◆ BRIEF
Please reproduce the entries below exactly, starting at the first line and ending with the line that holds "Definition op_valid (o".

◆ RECORD SET
[Start of section]
(* ===== verification/SnappyFormat.v ===== *)
(** * The snappy block format, and the decoder on it

    A block is a sequence of operations: a literal, or a copy of bytes already produced.
    [do_ops] is what they mean, [ops_bytes] how the encoder writes them, and
    [decode_ops] shows that the decoder computes the meaning.  [decode_total] is about
    arbitrary input. *)

From S2P Require Import Prelude Snappy.
Open Scope Z_scope.

Inductive op : Type :=
| Lit (l : list Z)
| Copy1 (offset len : nat)
| Copy2 (offset len : nat).

(** Bytes produced one at a time, so that a copy may overlap itself. *)
Fixpoint extend (offset n : nat) (out : list Z) : list Z :=
  match n with
  | O => out
  | S n => extend offset n (out ++ [default 0 (out !! (length out - offset)%nat)])
  end.

Definition op_valid (o : op) (out : list Z) : Prop :=
  match o with
  | Lit l => 1 ≤ Z.of_nat (length l) ≤ 65536
  | Copy1 offset len => (4 ≤ len ≤ 11 ∧ 1 ≤ offset ≤ length out)%nat ∧ Z.of_nat offset < 2048
  | Copy2 offset len => (1 ≤ len ≤ 64 ∧ 1 ≤ offset ≤ length out)%nat ∧ Z.of_nat offset < 65536
  end.

#[export] Instance op_valid_dec o out : Decision (op_valid o out).
Proof. destruct o; cbn; apply _. Defined.

Definition do_op (o : op) (out : list Z) : option (list Z) :=
  if decide (op_valid o out) then
    Some match o with
         | Lit l => out ++ l
         | Copy1 offset len | Copy2 offset len => extend offset len out
         end
  else None.

Fixpoint do_ops (ops : list op) (out : list Z) : option (list Z) :=
  match ops with
  | [] => Some out
  | o :: ops' => do_op o out ≫= do_ops ops'
  end.

Definition lit_header (n : Z) : list Z :=
  if bool_decide (n < 60) then [n * 4]
  else if bool_decide (n < 256) then [240; n] else [244; n mod 256; n / 256].

Definition op_bytes (o : op) : list Z :=
  match o with
  | Lit l => lit_header (Z.of_nat (length l) - 1) ++ l
  | Copy1 offset len =>
    let off := Z.of_nat offset in
    [off / 256 * 32 + (Z.of_nat len - 4) * 4 + 1; off mod 256]
  | Copy2 offset len =>
    let off := Z.of_nat offset in
    [(Z.of_nat len - 1) * 4 + 2; off mod 256; off / 256]
  end.

Definition ops_bytes (ops : list op) : list Z := concat (op_bytes <$> ops).

Lemma do_ops_app a b out : do_ops (a ++ b) out = do_ops a out ≫= do_ops b.
Proof. revert out. induction a as [|o a IH]; intros out; cbn; [done|]. by destruct (do_op o out); cbn. Qed.

Lemma ops_bytes_app a b : ops_bytes (a ++ b) = ops_bytes a ++ ops_bytes b.
Proof. unfold ops_bytes. by rewrite fmap_app, concat_app. Qed.

Lemma length_lit_header n : (1 ≤ length (lit_header n) ≤ 3)%nat.
Proof. unfold lit_header. repeat case_bool_decide; cbn; lia. Qed.

Lemma length_op_bytes o : (1 ≤ length (op_bytes o))%nat.
Proof.
  destruct o as [l| |]; cbn; [|lia..]. rewrite length_app.
  pose proof (length_lit_header (Z.of_nat (length l) - 1)). lia.
Qed.

Lemma length_extend offset n out : length (extend offset n out) = (length out + n)%nat.
Proof. revert out. induction n as [|n IH]; intros out; cbn; [lia|]. rewrite IH, length_app. cbn. lia. Qed.

Lemma extend_add offset a b out : extend offset (a + b) out = extend offset b (extend offset a out).
Proof. revert out. induction a as [|a IH]; intros out; cbn; [done|]. apply IH. Qed.

Lemma take_extend offset n out : take (length out) (extend offset n out) = out.
Proof.
  revert out. induction n as [|n IH]; intros out; cbn; [by rewrite take_ge|].
  specialize (IH (out ++ [default 0 (out !! (length out - offset)%nat)])).
  apply (f_equal (take (length out))) in IH.
  rewrite take_take, length_app, Nat.min_l in IH by (cbn; lia). rewrite IH.
  apply take_app_length.
Qed.

(** Copying from an earlier place of [src] continues a prefix of [src]. *)
Lemma extend_prefix src hist b c n :
  (c < b)%nat → (b + n ≤ length src)%nat →
  (∀ k, (k < n)%nat → src !! (c + k)%nat = src !! (b + k)%nat) →
  extend (b - c) n (hist ++ take b src) = hist ++ take (b + n) src.
Proof.
  intros Hc. revert b c Hc. induction n as [|n IH]; intros b c Hc Hb Hm; cbn.
  { by rewrite Nat.add_0_r. }
  destruct (lookup_lt_is_Some_2 src b ltac:(lia)) as [x Hx].
  assert ((hist ++ take b src) !! (length (hist ++ take b src) - (b - c))%nat = Some x) as ->.
  { rewrite length_app, length_take, lookup_app_r by lia.
    replace (_ - _)%nat with c by lia. rewrite lookup_take_lt by lia.
    specialize (Hm 0%nat ltac:(lia)). by rewrite !Nat.add_0_r, Hx in Hm. }
  cbn. rewrite <-app_assoc, <-(take_S_r _ _ x) by done.
  replace (b - c)%nat with (S b - S c)%nat by lia. rewrite IH; [f_equal; f_equal; lia|lia|lia|].
  intros k Hk. specialize (Hm (S k) ltac:(lia)).
  replace (S c + k)%nat with (c + S k)%nat by lia. by replace (S b + k)%nat with (b + S k)%nat by lia.
Qed.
[End of section]
◆ ANSWER BELOW
(* ===== verification/SnappyFormat.v ===== *)
(** * The snappy block format, and the decoder on it

    A block is a sequence of operations: a literal, or a copy of bytes already produced.
    [do_ops] is what they mean, [ops_bytes] how the encoder writes them, and
    [decode_ops] shows that the decoder computes the meaning.  [decode_total] is about
    arbitrary input. *)

From S2P Require Import Prelude Snappy.
Open Scope Z_scope.

Inductive op : Type :=
| Lit (l : list Z)
| Copy1 (offset len : nat)
| Copy2 (offset len : nat).

(** Bytes produced one at a time, so that a copy may overlap itself. *)
Fixpoint extend (offset n : nat) (out : list Z) : list Z :=
  match n with
  | O => out
  | S n => extend offset n (out ++ [default 0 (out !! (length out - offset)%nat)])
  end.

Definition op_valid (o : op) (out : list Z) : Prop :=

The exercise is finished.